Deteksi Kebocoran Pipa Air Menggunakan Machine Learning dengan Jaringan Nirkabel IEEE 802.15.4

Kurniawan Saputra(1), M. Udin Harun Al Rasyid(2*), Muh. Zen Samsono Hadi(3)

(1) 
(2) Politeknik Elektronika Negeri Surabaya (PENS)
(3) 
(*) Corresponding Author

Abstract


Pipa adalah cara paling ekonomis dan paling aman dalam mendistribusikan hasil produk seperti air, petrokimia, gas, dan cairan lainnya. Terlepas dari manfaat tersebut, ternyata pipa memiliki ancaman yaitu potensi kebocoran. Artikel ini membahas pendeteksian kebocoran pipa air menggunakan parameter debit aliran. Pengujian dilakukan pada dua format dataset, menggunakan raw dataset dan process dataset menggunakan metode volume balance.
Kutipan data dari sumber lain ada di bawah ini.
(* ===== verification/JniNatives.v ===== *)
(** * JniNatives: the native methods of BinderProxy, and calls into Java

    The last method lemmas of [JniMeths]: calls that go down to [IPCThreadState],
    death links, the end of a proxy, transactions both ways. *)

From S2P Require Import Prelude Uapi Parcel CppWorld ProcessState IpcCore BpBinder Proxy RefBase JniWorld JniBinder JniInv JniOps JniMeths JniProxies.

#[local] Open Scope Z_scope.

(** ** Methods of the thread *)

Section Quiet.
Context `{PL : ParcelLib} `{U : BinderUapi}.

(** Leaves the thread and the process with their state, and the proxies alone. *)
Definition quiet {A} (m : M A) : Prop := forall w, has_state w ->
  runs m w (fun _ w' => has_state w' /\ w_proxies w' = w_proxies w).

Lemma quiet_ret {A} (a : A) : quiet (ret a).
Proof. intros w H. done. Qed.
Lemma quiet_bind {A B} (m : M A) (f : A -> M B) : quiet m -> (forall a, quiet (f a)) ->
  quiet (bind m f).
Proof.
  intros Hm Hf w H. apply runs_bind. eapply runs_mono; [by apply Hm|]. intros a w1 [H1 P1].
  eapply runs_mono; [by apply Hf|]. intros b w2 [H2 P2]. by rewrite P2.
Qed.
Lemma quiet_this : quiet this.
Proof. intros w H. pose proof H as (_ & [t Ht] & _). unfold runs, this. by rewrite Ht. Qed.
Lemma quiet_put_this t : quiet (put_this t).
Proof.
  intros w (Ht & Hs & Hp). split; [|done]. split; [done|]. split; [|done]. simpl.
  rewrite lookup_insert_eq. by eexists.
Qed.
Lemma quiet_process : quiet process.
Proof. intros w H. pose proof H as (_ & _ & [p Hp]). unfold runs, process. by rewrite Hp. Qed.
Lemma quiet_ioctl fd c : quiet (ioctl fd c).
Proof.
  intros w H. unfold runs, ioctl. simpl. destruct (w_answers w); [done|]. split; [exact H|done].
Qed.
Lemma quiet_out_of_fuel {A} : quiet (@out_of_fuel _ A).
Proof. by intros w H. Qed.
Lemma quiet_get {A} (f : world -> A) : quiet (gets f).
Proof. by intros w H. Qed.
Lemma quiet_bg b : quiet (disableBackgroundScheduling b).
Proof. by intros w H. Qed.

#[local] Hint Resolve quiet_ret quiet_this quiet_put_this quiet_process quiet_ioctl
  quiet_out_of_fuel quiet_get : core.

Lemma quiet_upd f : quiet (upd_this f).
Proof. apply quiet_bind; [done|intros; done]. Qed.
#[local] Hint Resolve quiet_upd : core.

Context (E : cpp_env) (Sys : system) (garbage : Z).

Lemma quiet_ioctl_loop n fd c : quiet (ioctl_loop n fd c).
Proof.
  induction n as [|n IH]; simpl; [done|]. apply quiet_bind; [done|intros a].
  apply quiet_bind; [done|intros p]. destruct (_ =? _); [done|done].
Qed.

Lemma quiet_talk b : quiet (talkWithDriver E b).
Proof.
  unfold talkWithDriver. apply quiet_bind; [done|intros p]. destruct (_ <=? _); [done|].
  apply quiet_bind; [done|intros t]. cbv zeta. destruct (_ && _); [done|].
  destruct (negb _); [done|]. apply quiet_bind.
  - unfold ioctl_retry. apply quiet_bind; [done|intros w]. apply quiet_ioctl_loop.
  - intros [err a]. destruct (_ <=? _); [|done]. apply quiet_bind; [done|done].
Qed.

Lemma quiet_flush : quiet (flushCommands E).
Proof.
  unfold flushCommands. apply quiet_bind; [done|intros p]. destruct (_ <=? _); [done|].
  apply quiet_bind; [apply quiet_talk|done].
Qed.

Lemma quiet_clear : quiet (clearCallingIdentity E).
Proof.
  unfold clearCallingIdentity, clearCaller. apply quiet_bind; [done|intros t].
  apply quiet_bind; [apply quiet_upd|done].
Qed.

Lemma quiet_state {A} (m : M A) : quiet m -> quiet (with_ipc E Sys garbage m).
Proof.
  intros Hm w H. unfold with_ipc. apply runs_bind. eapply (runs_value _ w true w).
  - destruct H as (Ht & [t Hth] & _). unfold IPCThreadState_self, bind, gets, id.
    rewrite Ht, Hth. done.
  - by apply Hm.
Qed.

End Quiet.

#[export] Hint Resolve quiet_ret quiet_this quiet_put_this quiet_process quiet_get quiet_upd
  quiet_flush quiet_clear quiet_bg quiet_state : core.

Section Meths.
Context `{PL : ParcelLib} `{RB : RefBase} `{U : BinderUapi}.
Context `{NB : !NativeBinder} `{NL : !NativeLaws}.
Context (E : cpp_env) (JE : jni_errors) (St : statics) (Sys : system) (garbage : Z).
Context `{JS : !JavaSide} `{SM : !Sampling} `{JL : !JavaLaws St}.

Implicit Types (s : jni_state) (own : gmap Z owner) (pins : list Z).

#[local] Notation wf := (wf St).
#[local] Notation inv := (inv St).

Lemma lift_quiet {A} pins s (m : M A) : quiet m -> inv pins s ->
  runs (lift m) s (fun _ s' => inv pins s' /\ evolves s s').
Proof.
  intros Hm [own W]. apply lift_runs. eapply runs_mono; [apply Hm, (wf_state _ _ _ _ W)|].
  intros a w [Hw Hp]. destruct (wf_quiet St own pins s w W Hw Hp). split; [by exists own|done].
Qed.

Lemma ipc_spec {A} pins s (m : M A) : quiet m -> inv pins s ->
  runs (ipc E Sys garbage m) s (fun _ s' => inv pins s' /\ evolves s s').
Proof. intros Hm. apply lift_quiet. auto. Qed.

Lemma throw_spec pins s t : inv pins s ->
  runs (Throw t) s (fun _ s' => inv pins s' /\ evolves s s').
Proof. intros I. walk. by apply inv_pending. Qed.

(** ** Proxies *)

(** The binder of a proxy is alive as long as the proxy keeps it. *)
Lemma proxy_binder pins s p b d w : inv pins s -> j_heap s !! p = Some (JBinderProxy b d w) ->
  b <> 0 -> nb_is (j_cpp s) b = true /\ deref_IBinder b s = Value tt s /\
  exists l, j_native s !! d = Some (DeathRecipientList l).
Proof.
  intros [own W] Hp Hz. destruct (wf_heap _ _ _ _ W p _ Hp) as [[? _]|[Hn Hd]]; [done|].
  split; [done|]. split; [|done].
  assert (0 < strong (j_refs s) b) as Hst.
  { pose proof (wf_counts _ _ _ _ W b Hz). pose proof (pinned_nonneg pins b).
    pose proof (owners_heap s b p _ Hp ltac:(simpl; by rewrite Z.eqb_refl)). lia. }
  unfold deref_IBinder, bind, gets, id. by rewrite (proj2 (Z.ltb_lt _ _) Hst).
Qed.

Lemma ping_spec pins s p b d w : inv pins s -> j_heap s !! p = Some (JBinderProxy b d w) ->
  runs (android_os_BinderProxy_pingBinder p) s (fun _ s' => inv pins s' /\ evolves s s').
Proof.
  intros I Hp. unfold android_os_BinderProxy_pingBinder. walk.
  eapply runs_value; [by eapply BinderProxy_mObject_run|].
  destruct (Z.eqb_spec b 0) as [->|D]; walk; [eauto|].
  destruct (proxy_binder _ _ _ _ _ _ I Hp D) as (_ & Hd & _). eapply runs_value; [exact Hd|]. walk.
  call ping_law. intros a s1 H1. by walk.
Qed.

Lemma descriptor_spec pins s p b d w : inv pins s -> j_heap s !! p = Some (JBinderProxy b d w) ->
  runs (android_os_BinderProxy_getInterfaceDescriptor p) s (fun _ s' => inv pins s' /\ evolves s s').
Proof.
  intros I Hp. unfold android_os_BinderProxy_getInterfaceDescriptor. walk.
  eapply runs_value; [by eapply BinderProxy_mObject_run|].
  destruct (Z.eqb_spec b 0) as [->|D]; walk; [by apply inv_pending|].
  destruct (proxy_binder _ _ _ _ _ _ I Hp D) as (_ & Hd & _). eapply runs_value; [exact Hd|]. walk.
  call descriptor_law. intros a s1 H1. by walk.
Qed.

Lemma alive_spec pins s p b d w : inv pins s -> j_heap s !! p = Some (JBinderProxy b d w) ->
  runs (android_os_BinderProxy_isBinderAlive p) s (fun _ s' => inv pins s' /\ evolves s s').
Proof.
  intros I Hp. unfold android_os_BinderProxy_isBinderAlive. walk.
  eapply runs_value; [by eapply BinderProxy_mObject_run|].
  destruct (Z.eqb_spec b 0) as [->|D]; walk; [eauto|].
  destruct (proxy_binder _ _ _ _ _ _ I Hp D) as (Hn & Hd & _). eapply runs_value; [exact Hd|].
  apply lift_runs. destruct I as [own W].
  eapply runs_mono; [apply nb_alive_law; [apply (wf_state _ _ _ _ W)|exact Hn]|].
  intros a w' ->. rewrite set_same_cpp. split; [by exists own|by eapply evolves_refl, wf_apart].
Qed.

(** [destroy], by the finalizer: no weak reference to the proxy is left. *)
Lemma destroy_spec pins s p b d w : inv pins s -> j_heap s !! p = Some (JBinderProxy b d w) ->
  (forall r, j_heap s !! r <> Some (JWeakReference (Some p))) ->
  runs (android_os_BinderProxy_destroy E St Sys garbage p) s
    (fun _ s' => inv pins s' /\ evolves s s').
Proof.
  intros I Hp Hno. unfold android_os_BinderProxy_destroy. walk.
  eapply runs_value; [by eapply BinderProxy_mObject_run|]. walk.
  eapply runs_value; [by eapply BinderProxy_mOrgue_run|]. walk.
  destruct (Z.eqb_spec b 0) as [->|D]; walk; [by apply ipc_spec; auto|].
  destruct (proxy_binder _ _ _ _ _ _ I Hp D) as (Hn & _ & l & Hd). pose proof I as [own W].
  pose proof (wf_native_range _ _ _ _ W d _ Hd) as [Hdr Hdn].
  pose proof (wf_nb_range _ _ _ _ W b Hn) as Hbr.
  assert (b <> d) as Dbd by (intros ->; congruence).
  eapply runs_value; [by eapply set_BinderProxy_mObject_run|]. walk.
  eapply runs_value; [eapply set_BinderProxy_mOrgue_run; simpl; apply lookup_insert_eq|]. cbv beta.
  match goal with |- runs _ ?F _ =>
    assert (F = set_j_heap (<[p := JBinderProxy 0 0 w]> (j_heap s)) s) as -> end.
  { unfold set_j_heap. simpl. by rewrite insert_insert_eq. }
  set (s1 := set_j_heap _ s).
  assert (wf own (d :: b :: pins) s1) as W1.
  { eapply wf_put_heap; [exact W|exact Hp|done|by left|..]; try done.
    - intros b' d' r' _ _. by right.
    - intros a Ha. cbn [holds pinned]. rewrite (Z.eqb_sym a b), (Z.eqb_sym a d).
      rewrite (proj2 (Z.eqb_neq 0 a)) by lia.
      destruct (Z.eqb_spec b a), (Z.eqb_spec d a); cbn [orb Z.b2z]; lia. }
  pose proof (put_heap_evolves s p _ (JBinderProxy 0 0 w) (wf_apart _ _ _ _ W) Hp Logic.I) as E1.
  assert (inv (d :: b :: pins) s1) as I1 by (by exists own).
  walk. eapply runs_mono; [eapply (List_dec_spec St); [exact I1|exact Hd]|].
  intros _ s2 [I2 E2]. cbv beta. assert (evolves s s2) as E02 by (eapply ev_step; [exact I|exact E1|exact E2]).
  assert (is_binder s2 b) as Hb2.
  { eapply (is_binder_evolves St (b :: pins) s1 s2); [|exact I2|exact E2|by left|by right].
    eapply inv_pins; [exact I1|]. intros a. cbn [pinned]. destruct (a =? d); lia. }
  eapply runs_mono; [eapply (IBinder_dec_spec St); [exact I2|exact Hb2]|]. intros _ s3 [I3 E3].
  eapply runs_mono; [apply ipc_spec; [auto|exact I3]|]. intros _ s4 [I4 E4]. split; [done|].
  eapply ev_step; [exact I|exact E02|]. eapply ev_step; [exact I2|exact E3|exact E4].
Qed.

(** ** Death links *)

(** The Java recipient of a recipient; a cleared weak reference has none. *)
Definition recipient_of s (r : Z) : option Z :=
  match j_native s !! r with
  | Some (JavaDeathRecipient g gw _) =>
      if g =? 0 then if gw =? 0 then None else mjoin (j_weaks s !! gw) else j_globals s !! g
  | _ => None
  end.

Lemma matches_run pins s r g gw d o : inv pins s ->
  j_native s !! r = Some (JavaDeathRecipient g gw d) ->
  JavaDeathRecipient_matches r o s = Value (bool_decide (recipient_of s r = Some o)) s.
Proof.
  intros [own W] Hr. destruct (wf_native _ _ _ _ W r _ Hr) as [_ Hk].
  unfold JavaDeathRecipient_matches, bind, recipient_of. rewrite (as_Recipient_run _ _ _ _ _ Hr), Hr.
  assert (forall x : option Z, bool_decide (Some o = x) = bool_decide (x = Some o)) as Hsym
    by (intros; apply bool_decide_ext; split; congruence).
  case_decide as D.
  - subst g. cbn [negb Z.eqb]. destruct Hk as [->|[Ho [x Hx]]].
    + cbn [Z.eqb]. unfold weak_object, ret, IsSameObject. cbn [Z.eqb]. by rewrite Hsym.
    + destruct (wf_own_range _ _ _ _ W _ _ Ho).
      unfold weak_object. rewrite (proj2 (Z.eqb_neq gw 0)) by lia.
      unfold lookup_or_crash, bind, gets, id. rewrite Hx. unfold ret, IsSameObject. by rewrite Hsym.
  - rewrite (proj2 (Z.eqb_neq _ _) D). cbn [negb]. destruct Hk as (_ & x & Hx & _).
    rewrite (global_object_run _ _ _ D Hx), Hx. unfold ret, IsSameObject. by rewrite Hsym.
Qed.

Lemma find_recipient_spec pins s o d l : inv pins s ->
  (forall r, r ∈ l -> exists g gw, j_native s !! r = Some (JavaDeathRecipient g gw d)) ->
  runs (find_recipient o l) s (fun x s' => evolves s s' /\
    match x with
    | None => s' = s /\ inv pins s' /\ forall r, r ∈ l -> recipient_of s r <> Some o
    | Some r => inv (r :: pins) s' /\ (exists q, s' = set_j_refs q s) /\
        exists l1 l2, l = l1 ++ r :: l2 /\ recipient_of s r = Some o /\
          forall r', r' ∈ l1 -> recipient_of s r' <> Some o
    end).
Proof.
  intros I. induction l as [|r l IH]; intros Hl; simpl.
  { walk. split; [eauto|]. split; [done|]. split; [done|]. by intros r ?%not_elem_of_nil. }
  destruct (Hl r ltac:(by left)) as (g & gw & Hr). walk.
  eapply runs_value; [by eapply matches_run|]. case_bool_decide as Hm; walk.
  - pose proof (inv_native_pos _ _ _ _ I Hr) as Hz.
    destruct (inc_spec St pins s r I Hz ltac:(left; by eexists)) as [I1 E1].
    split; [done|]. split; [done|]. split; [by eexists|]. exists [], l. split; [done|]. split; [done|].
    by intros r' ?%not_elem_of_nil.
  - eapply runs_mono; [apply IH; intros r' Hr'; apply Hl; by right|]. intros x s1 (E1 & Hx).
    split; [done|]. destruct x as [r'|].
    + destruct Hx as (I1 & Hq & l1 & l2 & -> & Hr' & Hno). split; [done|]. split; [done|].
      exists (r :: l1), l2. split; [done|]. split; [done|].
      intros r2 [->|H2]%elem_of_cons; [done|by apply Hno].
    + destruct Hx as (-> & I1 & Hno). split; [done|]. split; [done|].
      intros r2 [->|H2]%elem_of_cons; [done|by apply Hno].
Qed.

Lemma list_elements pins s d l r : inv pins s -> j_native s !! d = Some (DeathRecipientList l) ->
  r ∈ l -> exists g gw, j_native s !! r = Some (JavaDeathRecipient g gw d).
Proof. intros [own W] Hd Hr. destruct (wf_native _ _ _ _ W d _ Hd) as [_ Hm]. by apply Hm. Qed.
Pada proses pembelajaran ada beberapa hal yang perlu disoroti seperti pemilihan tipe dataset, pre-processing dengan menormalisasi dataset, dan menerapkan metode fungsi kernel untuk meningkatkan kinerja akurasi prediksi ukuran dan lokasi kebocoran pipa. Dataset dilatih menggunakan algortima SVM untuk mengklasifikasikan ukuran dan lokasi kebocoran pipa. Hasil klasfikasi ukuran kebocoran dengan fungsi kernel polynomial pada raw dataset mencapai akurasi sebesar 98,25%, recall 99,1%, presisi 99,8%, dan F-measure 99,5%. Sedangkan fungsi kernel Radial Basis Function pada process dataset mencapai akurasi tertinggi sebesar 89,7%, recall 94,4%, presisi 95,4%,  dan F-measure 94,6%. Dalam hal mengidentifkasikan lokasi kebocoran, fungsi kernel polynomial pada raw dataset meningkatkan akurasi sebesar 88,96%, recall 94,7%, presisi 91,5%, dan F-measure 92,8%. Sedangkan fungsi kernel polynomial pada process dataset mencapai akurasi sebesar 74,42%, recall 74,1%, presisi 72,8%, dan F-measure 71,3%.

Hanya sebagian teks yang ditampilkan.